All were sent to Biss’s studio, where he created imposing portraits that can be enlarged 300 times life-size to reveal vivid detail on a full page of form and colour – a world invisible to our naked eyes. The result is a book that insists on the momentous significance of these small, mostly unknown creatures.

Please Visit extinctandendangered.com and microsculpture.net.


Biss, L. and American Museum of Natural History  (2022) Extinct & Endangered: Insects in Peril. New York: Harry Abrams

The Mind of a Bee

Most of us are aware of the hive mind—the power of bees as an amazing collective. But do we know how uniquely intelligent bees are as individuals? In The Mind of a Bee, scientist and author Lars Chittka draws from decades of research, including his own pioneering work, to argue that bees have remarkable cognitive abilities. He shows that they are profoundly smart, have distinct personalities, can recognize flowers and human faces, exhibit basic emotions, count, use simple tools, solve problems, and learn by observing others. They may even possess consciousness.

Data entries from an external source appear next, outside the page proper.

(* ===== verification/Connector.v ===== *)
(** * The connector: net/Connector.{h,cpp}

    The connector's members, the loop that serves it with the channel of the attempt in
    progress, the timers it has set (their delays in microseconds), and what became of the
    sockets it made: [closed] or [handed] to the new-connection callback.

    [sys_socket] answers with a descriptor that is not registered, [sys_connect] with
    the error of [connect(2)] (0 for success), [so_error] and [self_connect] with what the
    socket reports when it becomes writable. *)
From stdpp Require Import base list gmap numbers.
From Stdlib Require Import ZArith Lia.
From S2P Require Import Prelude.
From S2P Require Import Channel.
From S2P Require Import Poller.
From S2P Require Import EventLoop.
Import EventLoop.EventLoop.
#[local] Open Scope Z_scope.
#[local] Open Scope fm_scope.

Module Connector.

Definition EPERM : Z := 1.
Definition EINTR : Z := 4.
Definition EBADF : Z := 9.
Definition EAGAIN : Z := 11.
Definition EACCES : Z := 13.
Definition EFAULT : Z := 14.
Definition ENOTSOCK : Z := 88.
Definition EAFNOSUPPORT : Z := 97.
Definition EADDRINUSE : Z := 98.
Definition EADDRNOTAVAIL : Z := 99.
Definition ENETUNREACH : Z := 101.
Definition EISCONN : Z := 106.
Definition ECONNREFUSED : Z := 111.
Definition EALREADY : Z := 114.
Definition EINPROGRESS : Z := 115.

(** [src/net/Connector.h:50-50 Connector::kMaxRetryDelayMs] *)
Definition kMaxRetryDelayMs : Z := 30 * 1000.
(** [src/net/Connector.h:51-51 Connector::kInitRetryDelayMs] *)
Definition kInitRetryDelayMs : Z := 500.

(** [src/net/Connector.h:33-33 Connector::State] *)
Inductive State := kDisconnected | kConnecting | kConnected.

#[export] Instance State_eq_dec : EqDecision State.
Proof. solve_decision. Defined.

Inductive channel_cb := CbWrite | CbError.

Inductive functor := FStartInLoop | FStopInLoop | FResetChannel.

#[export] Instance functor_eq_dec : EqDecision functor.
Proof. solve_decision. Defined.

(** [src/net/Connector.h:53-59 Connector data members] *)
Record Connector := mkConnector {
  connect_ : bool;
  state_ : State;
  channel_ : option loc;
  retry_delay_ms_ : Z
}.

Record world := mkWorld {
  loop_ : EventLoop functor channel_cb;
  conn : Connector;
  timers : list Z;
  calls : nat;
  opened : list Z;
  closed : list Z;
  handed : list Z
}.

#[export] Program Instance world_HasLoop : HasLoop world functor channel_cb := {
  loop_of := loop_;
  with_loop lp w := mkWorld lp (conn w) (timers w) (calls w) (opened w) (closed w) (handed w)
}.
Next Obligation. done. Qed.

Definition set_conn (c : Connector) (w : world) : world :=
  mkWorld (loop_ w) c (timers w) (calls w) (opened w) (closed w) (handed w).
Definition set_timers (t : list Z) (w : world) : world :=
  mkWorld (loop_ w) (conn w) t (calls w) (opened w) (closed w) (handed w).
Definition set_connect (b : bool) (w : world) : world :=
  set_conn (mkConnector b (state_ (conn w)) (channel_ (conn w)) (retry_delay_ms_ (conn w))) w.
(** [src/net/Connector.h:34-34 Connector::setState] *)
Definition setState (s : State) (w : world) : world :=
  set_conn (mkConnector (connect_ (conn w)) s (channel_ (conn w)) (retry_delay_ms_ (conn w))) w.
Definition set_channel (c : option loc) (w : world) : world :=
  set_conn (mkConnector (connect_ (conn w)) (state_ (conn w)) c (retry_delay_ms_ (conn w))) w.
Definition set_delay (d : Z) (w : world) : world :=
  set_conn (mkConnector (connect_ (conn w)) (state_ (conn w)) (channel_ (conn w)) d) w.
(** A system call made. *)
Definition called (w : world) : world :=
  mkWorld (loop_ w) (conn w) (timers w) (S (calls w)) (opened w) (closed w) (handed w).

(** [src/net/Connector.cpp:16-23 Connector::Connector] *)
Definition newConnector (lp : EventLoop functor channel_cb) : world :=
  mkWorld lp (mkConnector false kDisconnected None kInitRetryDelayMs) [] 0 [] [] [].

(** [src/net/Connector.cpp:25-28 Connector::~Connector] *)
Definition destroyConnector (w : world) : result unit := ensure AssertFailed (bool_decide (channel_ (conn w) = None)).

Definition close (fd : Z) (w : world) : world :=
  mkWorld (loop_ w) (conn w) (timers w) (calls w) (opened w) (closed w ++ [fd]) (handed w).

(** [new_connection_callback_] *)
Definition new_connection_callback (fd : Z) (w : world) : world :=
  mkWorld (loop_ w) (conn w) (timers w) (calls w) (opened w) (closed w) (handed w ++ [fd]).

Definition queue (inLoop : bool) (f : functor) (w : world) : world := on_loop (queueInLoop inLoop f) w.

Section Operations.
Variable sys_socket : nat → gmap Z loc → Z.
Variable sys_connect : nat → Z.
Variable so_error : nat → Z.
Variable self_connect : nat → bool.

(** [src/net/Connector.cpp:161-173 Connector::retry] The delay is passed on as microseconds. *)
Definition retry (sockfd : Z) (w : world) : world :=
  let w := close sockfd w in
  let w := setState kDisconnected w in
  if connect_ (conn w) then
    let w := set_timers (timers w ++ [retry_delay_ms_ (conn w)]) w in
    set_delay (Z.min (retry_delay_ms_ (conn w) * 2) kMaxRetryDelayMs) w
  else w.

(** [src/net/Connector.cpp:102-109 Connector::connecting] *)
Definition connecting (sockfd : Z) (w : world) : result world :=
  let w := setState kConnecting w in
  assert! (bool_decide (channel_ (conn w) = None));
  let l := fresh (dom (channels (loop_ w))) in
  let c := Channel.newChannel sockfd in
  let c := Channel.setWriteCallback CbWrite c in
  let c := Channel.setErrorCallback CbError c in
  let w := set_channel (Some l) (on_loop (addChannel l c) w) in
  lp ← change true Channel.EnableWriting l (loop_ w);
  Ok (with_loop lp w).

(** What [connect] does with the error. *)
Inductive connect_class := Connecting | Retry | GiveUp.

Definition classify (saved_errno : Z) : connect_class :=
  if decide (saved_errno ∈ [0; EINPROGRESS; EINTR; EISCONN]) then Connecting
  else if decide (saved_errno ∈ [EAGAIN; EADDRINUSE; EADDRNOTAVAIL; ECONNREFUSED; ENETUNREACH]) then Retry
  else GiveUp.

(** [src/net/Connector.cpp:58-92 Connector::connect] *)
Definition connect (w : world) : result world :=
  let sockfd := sys_socket (calls w) (Epoller.channels_ (poller_ (loop_ w))) in
  check! FatalLog (0 <=? sockfd);
  let saved_errno := sys_connect (calls w) in
  let w := mkWorld (loop_ w) (conn w) (timers w) (S (calls w)) (opened w ++ [sockfd]) (closed w) (handed w) in
  match classify saved_errno with
  | Connecting => connecting sockfd w
  | Retry => Ok (retry sockfd w)
  | GiveUp => Ok (close sockfd w)
  end.

(** [src/net/Connector.cpp:35-42 Connector::startInLoop] *)
Definition startInLoop (inLoop : bool) (w : world) : result world :=
  assertInLoopThread inLoop;;
  assert! (bool_decide (state_ (conn w) = kDisconnected));
  if connect_ (conn w) then connect w else Ok w.

(** [src/net/Connector.cpp:30-33 Connector::start] *)
Definition start (inLoop : bool) (w : world) : result world :=
  let w := set_connect true w in
  if inLoop then startInLoop true w else Ok (queue false FStartInLoop w).

(** [src/net/Connector.cpp:44-47 Connector::stop] *)
Definition stop (inLoop : bool) (w : world) : result world :=
  Ok (queue inLoop FStopInLoop (set_connect false w)).

(** [src/net/Connector.cpp:111-117 Connector::removeAndResetChannel] *)
Definition removeAndResetChannel (w : world) : result (Z * world) :=
  match channel_ (conn w) with
  | None => Fault NullDeref
  | Some l =>
      lp ← change true Channel.DisableAll l (loop_ w);
      lp ← remove true l lp;
      c ← getChannel l lp;
      Ok (Channel.fd_ c, queue true FResetChannel (with_loop lp w))
  end.

(** [src/net/Connector.cpp:119-121 Connector::resetChannel] *)
Definition resetChannel (w : world) : result world :=
  match channel_ (conn w) with
  | None => Ok w
  | Some l =>
      lp ← destroyChannel true l (loop_ w);
      Ok (set_channel None (with_loop lp w))
  end.

(** [src/net/Connector.cpp:49-56 Connector::stopInLoop] *)
Definition stopInLoop (inLoop : bool) (w : world) : result world :=
  assertInLoopThread inLoop;;
  if decide (state_ (conn w) = kConnecting) then
    '(sockfd, w) ← removeAndResetChannel (setState kDisconnected w);
    Ok (retry sockfd w)
  else Ok w.

(** [src/net/Connector.cpp:94-100 Connector::restart] *)
Definition restart (inLoop : bool) (w : world) : result world :=
  assertInLoopThread inLoop;;
  let w := setState kDisconnected w in
  let w := set_delay kInitRetryDelayMs w in
  let w := set_connect true w in
  startInLoop inLoop w.

(** [src/net/Connector.cpp:123-147 Connector::handleWrite] *)
Definition handleWrite (w : world) : result world :=
  if decide (state_ (conn w) = kConnecting) then
    '(sockfd, w) ← removeAndResetChannel w;
    let n := calls w in
    let w := called w in
    if negb (so_error n =? 0) then Ok (retry sockfd w)
    else if self_connect n then Ok (retry sockfd w)
    else
      let w := setState kConnected w in
      if connect_ (conn w) then Ok (new_connection_callback sockfd w) else Ok (close sockfd w)
  else
    assert! (bool_decide (state_ (conn w) = kDisconnected)); Ok w.

(** [src/net/Connector.cpp:149-159 Connector::handleError] *)
Definition handleError (w : world) : result world :=
  if decide (state_ (conn w) = kConnecting) then
    '(sockfd, w) ← removeAndResetChannel w;
    Ok (retry sockfd (called w))
  else Ok w.

Definition run_functor (f : functor) (w : world) : result world :=
  match f with
  | FStartInLoop => startInLoop true w
  | FStopInLoop => stopInLoop true w
  | FResetChannel => resetChannel w
  end.

Definition run_callback (cb : channel_cb) (w : world) : result world :=
  match cb with CbWrite => handleWrite w | CbError => handleError w end.

(** ** What happens to a connector *)
Inductive event :=
  | Functor                     (** the loop takes the next functor *)
  | Timer (i : nat)             (** the [i]-th pending retry timer expires *)
  | Report (cb : channel_cb)    (** the loop calls back the channel of the attempt *)
  | Start (inLoop : bool)
  | Stop (inLoop : bool)
  | Restart.

(** The loop handles the events of channel [l]. *)
Definition dispatching (l : loc) (lp : EventLoop functor channel_cb) : EventLoop functor channel_cb :=
  set_current (Some l) (set_active [l] (set_handling true lp)).
Definition dispatched (lp : EventLoop functor channel_cb) : EventLoop functor channel_cb :=
  set_handling false (set_current None lp).

Definition perform (e : event) (w : world) : result world :=
  match e with
  | Functor =>
      match pending_functors_ (loop_ w) with
      | [] => Ok w
      | f :: fs => run_functor f (on_loop (set_pending fs) w)
      end
  | Timer i =>
      match timers w !! i with
      | Some _ => startInLoop true (set_timers (delete i (timers w)) w)
      | None => Ok w
      end
  | Report cb =>
      match channel_ (conn w) with
      | Some l => w ← run_callback cb (on_loop (dispatching l) w); Ok (on_loop dispatched w)
      | None => Ok w
      end
  | Start inLoop => start inLoop w
  | Stop inLoop => stop inLoop w
  | Restart => restart true w
  end.
End Operations.
End Connector.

Taking readers deep into the sensory world of bees, Chittka illustrates how bee brains are unparalleled in the animal kingdom in terms of how much sophisticated material is packed into their tiny nervous systems. He looks at their innate behaviors and the ways their evolution as foragers may have contributed to their keen spatial memory. Chittka also examines the psychological differences between bees and the ethical dilemmas that arise in conservation and laboratory settings because bees feel and think. Throughout, he touches on the fascinating history behind the study of bee behavior.

Exploring an insect whose sensory experiences rival those of humans, The Mind of a Bee reveals the singular abilities of some of the world’s most incredible creatures.


Chittka, L. (2022) The Mind of a Bee. Princeton, USA: Princeton University Press.